Material for the task:
BEGIN
(* ===== verification/SlubInit.v ===== *)
(** * Creating caches

    [kmem_cache_open] adds an empty cache to a state that satisfies the
    invariant; [kmem_cache_init] builds the caches of [kmalloc] from nothing. *)
From stdpp Require Import functions gmap.
From S2P Require Import Prelude Command BlockSource Slub SlubInv SlubStep SlubOps SlubSizes.

(** The structures that are free in the static array of a processor. *)
Fixpoint pool_chain (m : gmap cpu_ptr kmem_cache_cpu) (a : option cpu_ptr) (l : list cpu_ptr) : Prop :=
  match l with
  | [] => a = None
  | c :: l => a = Some c ∧ ∃ x, m !! c = Some x ∧ pool_chain m (c_link x) l
  end.

Lemma pool_chain_same m m' a l : (∀ c, c ∈ l → m' !! c = m !! c) → pool_chain m a l → pool_chain m' a l.
Proof.
  revert a. induction l as [|c l IH]; intros a Hs; cbn [pool_chain]; [done|]. intros (-> & x & Hx & Hc). split; [done|].
  exists x. split; [by rewrite Hs by by left|]. apply IH; [|done]. intros c' Hc'. apply Hs. by right.
Qed.

Section boot.
Context {A : Type} `{BlockSourceLaws A} (VA : Z).
Implicit Types (st : slub (A := A)) (g : ghost).

Record pool_ok st (P : nat → list cpu_ptr) : Prop := {
  po_chain cpu : pool_chain (cpus st) (cpu_free st cpu) (P cpu);
  po_nodup cpu : NoDup (P cpu);
  po_mine cpu c : c ∈ P cpu → ∃ i, c = Pool cpu i;
  po_free cpu c s cpu' : c ∈ P cpu → slot st s cpu' ≠ Some c }.

Lemma pool_ok_ext st P P' : (∀ cpu, P' cpu = P cpu) → pool_ok st P → pool_ok st P'.
Proof. intros E [P1 P2 P3 P4]. split; intros cpu *; rewrite E; eauto. Qed.

(** ** Changes outside the slabs *)

(** The invariant looks at a cache through its layout, its list and its slots. *)
Lemma inv_ext st st' g : slub_inv VA st g → source st' = source st → mem st' = mem st → pages st' = pages st →
  (∀ s, lay_of st' s = lay_of st s) → (∀ s, node_of st' s = node_of st s) → (∀ s cpu, slot st' s cpu = slot st s cpu) →
  (∀ s cpu c, slot st s cpu = Some c → cpus st' !! c = cpus st !! c) → slub_inv VA st' g.
Proof.
  intros [I1 I2 I3 I4 I5 I6 I7 I8 I9 I10 I11] E1 E2 E3 E4 E5 E6 E7. split.
  - by rewrite E1.
  - intros p s Hp. rewrite E1. setoid_rewrite E4. by apply I2.
  - intros p. rewrite E3. apply I3.
  - intros s l. rewrite E4. apply I4.
  - intros p s l Hp. rewrite E2, E3, E4. by apply I5.
  - intros s n. rewrite E3, E5. apply I6.
  - intros s l cpu c. rewrite E4, E6. intros Hs Hl. destruct (I7 s l cpu c Hs Hl) as (x & Hx & [C1 C2 C3]). exists x.
    rewrite (E7 s cpu c Hs). split; [done|]. split; [done..|]. by rewrite E2, E3.
  - intros s cpu s' cpu' c. rewrite !E6. apply I8.
  - intros p s Hp. rewrite E3. intros Ha. destruct (I9 p s Hp Ha) as (cpu & c & x & Hs & Hx & Hpg). exists cpu, c, x. rewrite E6.
    split_and!; [done|by rewrite (E7 s cpu c Hs)|done].
  - intros s cpu c x s' cpu' c' x' p. rewrite !E6. intros Hs Hx Hp Hs' Hx' Hp'. rewrite (E7 s cpu c Hs) in Hx. rewrite (E7 s' cpu' c' Hs') in Hx'.
    by eapply (I10 s cpu c x s' cpu' c' x' p).
  - intros x. setoid_rewrite E4. apply I11.
Qed.
Lemma mergeable_spec sz e fl k : layout_ok (lay k) → 0 ≤ e ≤ 40 → mergeable sz (2 ^ e) fl k = true →
  ctor (lay k) = None ∧ sz ≤ size (lay k) ∧ (2 ^ e | size (lay k)).
Proof.
  intros Ho He. pose proof (lo_size _ Ho). unfold mergeable, slab_unmergeable. rewrite !andb_true_iff, !negb_true_iff, !orb_false_iff, bool_decide_eq_false.
  intros ((((((_ & Hct) & _) & Hsz) & _) & Hal) & _). split_and!.
  - destruct (ctor (lay k)); [|done]. by destruct Hct.
  - rewrite u64_small in Hsz by lia. destruct (Z.gtb_spec sz (size (lay k))); [done|lia].
  - apply Z.eqb_eq in Hal. apply masked_divide; [lia|done|done].
Qed.

Lemma find_mergeable_loop_post sz e fl st g : slub_inv VA st g → 0 ≤ e ≤ 40 → ∀ l, (∀ s, s ∈ l → is_Some (caches st !! s)) →
  runs (find_mergeable_loop sz (2 ^ e) fl l) (λ r st', st' = st ∧ ∀ s, r = Some s → ∃ lo, lay_of st s = Some lo ∧ ctor lo = None ∧
    sz ≤ size lo ∧ (2 ^ e | size lo)) st.
Proof.
  intros Hi He. induction l as [|s l IH]; intros Hl; cbn [find_mergeable_loop]; [by cstep|].
  destruct (Hl s) as [k Hk]; [by left|]. csteps. destruct (mergeable sz (2 ^ e) fl k) eqn:Em.
  - cstep. split; [done|]. intros s' [= <-]. exists (lay k). split; [by apply lay_of_cache|]. eapply mergeable_spec; [|done|done].
    eapply inv_layout; [done|by apply lay_of_cache].
  - apply IH. intros s' Hs'. apply Hl. by right.
Qed.
(** * Binary File Viewer: extension host and custom editor provider

    A shallow embedding of [extension.ts] (the [activate] function, its
    command and file-event handlers, [configure] and [getParserPaths]) and
    of [editorprovider.ts] ([openCustomDocument] and the message handler
    installed by [resolveCustomEditor]), together with the properties the
    specification states about them.

    JavaScript values are modelled as the code uses them:
    - a [number] is an IEEE 754 binary64 value; every number the embedded
      code can produce is an integer, an infinity or NaN, so the finite ones
      are carried as the integer they denote and every arithmetic operation
      writes its rounding to 53 significant bits out;
    - a string is the sequence of its UTF-16 code units;
    - calls into the host (vscode, fs, console) and into [ParserSelect] are
      threaded through a state-and-exception monad that records every call.
*)

From Stdlib Require Import String Ascii ZArith NArith List Bool Lia.
From Stdlib.Strings Require Import Byte.
From Stdlib.Floats Require Import SpecFloat.
Import ListNotations.
Local Open Scope Z_scope.

(* ================================================================== *)
(** * Part I: the embedding                                           *)
(* ================================================================== *)

(** ** JavaScript numbers *)

Module JSNumber.

(** The values of type Number that integer arithmetic can reach.  [Num z]
    is the finite double whose value is the integer [z] (the sign of a zero
    is not observable by any operation used here). *)
Inductive number : Type :=
| Num (z : Z)
| Infinity (negative : bool)
| NaN.

(** [2^53 - 1], [Number.MAX_SAFE_INTEGER]. *)
Definition MAX_SAFE_INTEGER : Z := 9007199254740991.

(** Round a non-negative integer to the nearest integer with at most 53
    significant bits, ties to the even significand (the IEEE 754 default
    rounding, unbounded exponent). *)
Definition roundNearestEven (x : Z) : Z :=
  let e := Z.log2 x - 52 in
  if e <=? 0 then x
  else
    let q := x / 2 ^ e in
    let r := x mod 2 ^ e in
    let half := 2 ^ (e - 1) in
    let q' := if (r <? half) || ((r =? half) && Z.even q) then q else q + 1 in
    q' * 2 ^ e.

Definition round53 (z : Z) : Z := Z.sgn z * roundNearestEven (Z.abs z).

(** The Number nearest to the mathematical integer [z]: a rounded magnitude
    of [2^1024] or more overflows to an infinity. *)
Definition fromZ (z : Z) : number :=
  let r := round53 z in
  if 2 ^ 1024 <=? Z.abs r then Infinity (z <? 0) else Num r.

Definition add (x y : number) : number :=
  match x, y with
  | NaN, _ | _, NaN => NaN
  | Infinity s, Infinity t => if Bool.eqb s t then x else NaN
  | Infinity _, Num _ => x
  | Num _, Infinity _ => y
  | Num a, Num b => fromZ (a + b)
  end.

Definition neg (x : number) : number :=
  match x with
  | Num a => Num (- a)
  | Infinity s => Infinity (negb s)
  | NaN => NaN
  end.

Definition sub (x y : number) : number := add x (neg y).

Definition mul (x y : number) : number :=
  match x, y with
  | NaN, _ | _, NaN => NaN
  | Infinity s, Infinity t => Infinity (xorb s t)
  | Infinity s, Num b => if b =? 0 then NaN else Infinity (xorb s (b <? 0))
  | Num a, Infinity t => if a =? 0 then NaN else Infinity (xorb (a <? 0) t)
  | Num a, Num b => fromZ (a * b)
  end.

(** The Standard Library's executable IEEE 754 specification at the
    binary64 parameters, used to cross-check the operations above. *)
Definition binary64 (z : Z) : spec_float := binary_normalize 53 1024 z 0 false.

Definition ofBinary64 (f : spec_float) : number :=
  match f with
  | S754_zero _ => Num 0
  | S754_infinity s => Infinity s
  | S754_nan => NaN
  | S754_finite s m e =>
      let v := if 0 <=? e then Z.pos m * 2 ^ e else Z.pos m / 2 ^ (- e) in
      Num (if s then - v else v)
  end.

End JSNumber.

Import JSNumber.

(** ** JavaScript strings *)

Module JSString.

(** A string is the list of its UTF-16 code units. *)
Definition jsstring : Type := list N.

(** A literal: every character of the Rocq string becomes one code unit. *)
Definition js (s : string) : jsstring :=
  map N_of_ascii (list_ascii_of_string s).

Definition LF : N := 10.
Definition CR : N := 13.
Definition LS : N := 8232.
Definition PS : N := 8233.
Definition CHAR_DOT : N := 46.
Definition CHAR_FORWARD_SLASH : N := 47.
Definition CHAR_COLON : N := 58.
Definition CHAR_GT : N := 62.

(** [a === b] on strings. *)
Fixpoint jsstring_eqb (a b : jsstring) : bool :=
  match a, b with
  | [], [] => true
  | x :: a', y :: b' => (x =? y)%N && jsstring_eqb a' b'
  | _, _ => false
  end.

(** [s.split(sep)] for a one-character separator: never the empty array. *)
Fixpoint split (sep : N) (s : jsstring) : list jsstring :=
  match s with
  | [] => [[]]
  | c :: r =>
      if (c =? sep)%N then [] :: split sep r
      else match split sep r with
           | h :: t => (c :: h) :: t
           | [] => [[c]]
           end
  end.
Lemma phonetic_loop_closed p1 p2 s t acc :
  length p1 = length p2 ->
  fold_left (phonetic_step (p1 ++ s) (p2 ++ t))
    (seqZ (len p1) (Z.min (len s) (len t))) acc
  = fold_left phonetic_term (combine s t) acc.
Proof.
  revert p1 p2 t acc. induction s as [|a s IH]; intros p1 p2 t acc Hlen.
  - rewrite seqZ_nil by (pose proof (len_nonneg t); unfold len at 1; simpl; lia).
    reflexivity.
  - destruct t as [|b t].
    + rewrite seqZ_nil
        by (pose proof (len_nonneg (a :: s)); unfold len at 2; simpl; lia).
      reflexivity.
    + rewrite seqZ_cons
        by (rewrite !len_cons; pose proof (len_nonneg s);
            pose proof (len_nonneg t); lia).
      cbn [fold_left combine].
      replace (phonetic_step (p1 ++ a :: s) (p2 ++ b :: t) acc (len p1))
        with (phonetic_term acc (a, b))
        by (unfold phonetic_step, phonetic_term;
            rewrite item_app, (item_app' p2 p1) by (symmetry; exact Hlen);
            reflexivity).
      replace (Z.pred (Z.min (len (a :: s)) (len (b :: t))))
        with (Z.min (len s) (len t)) by (rewrite !len_cons; lia).
      replace (Z.succ (len p1)) with (len (p1 ++ [a]))
        by (rewrite len_app, len_cons; unfold len; simpl; lia).
      replace (p1 ++ a :: s) with ((p1 ++ [a]) ++ s)
        by (rewrite <- app_assoc; reflexivity).
      replace (p2 ++ b :: t) with ((p2 ++ [b]) ++ t)
        by (rewrite <- app_assoc; reflexivity).
      apply IH. rewrite !length_app. simpl. lia.
Qed.

Lemma custom_distance_closed word dict_word :
  custom_distance word dict_word
  = max0 (of_int (levenshtein word dict_word)
          + phonetic_sum word dict_word)%float.
Proof.
  unfold custom_distance, phonetic_sum, range. f_equal. f_equal.
  exact (phonetic_loop_closed [] [] word dict_word 0%float eq_refl).
Qed.

Lemma item_neg (s : list char) (i : Z) :
  1 <= i <= len s -> item s (- i) = item (rev s) (i - 1).
Proof.
  intros Hi. unfold item.
  destruct (Z.ltb_spec (- i) 0); [|lia].
  destruct (Z.ltb_spec (i - 1) 0); [lia|].
  unfold len in *. rewrite rev_nth by lia. f_equal. lia.
Qed.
END
Exercise goal:
Wherever the string "right" appears in the entries above, return the line it appears on.

Reply:
  exists x. split; [by rewrite Hs by by left|]. apply IH; [|done]. intros c' Hc'. apply Hs. by right.
  - apply IH. intros s' Hs'. apply Hl. by right.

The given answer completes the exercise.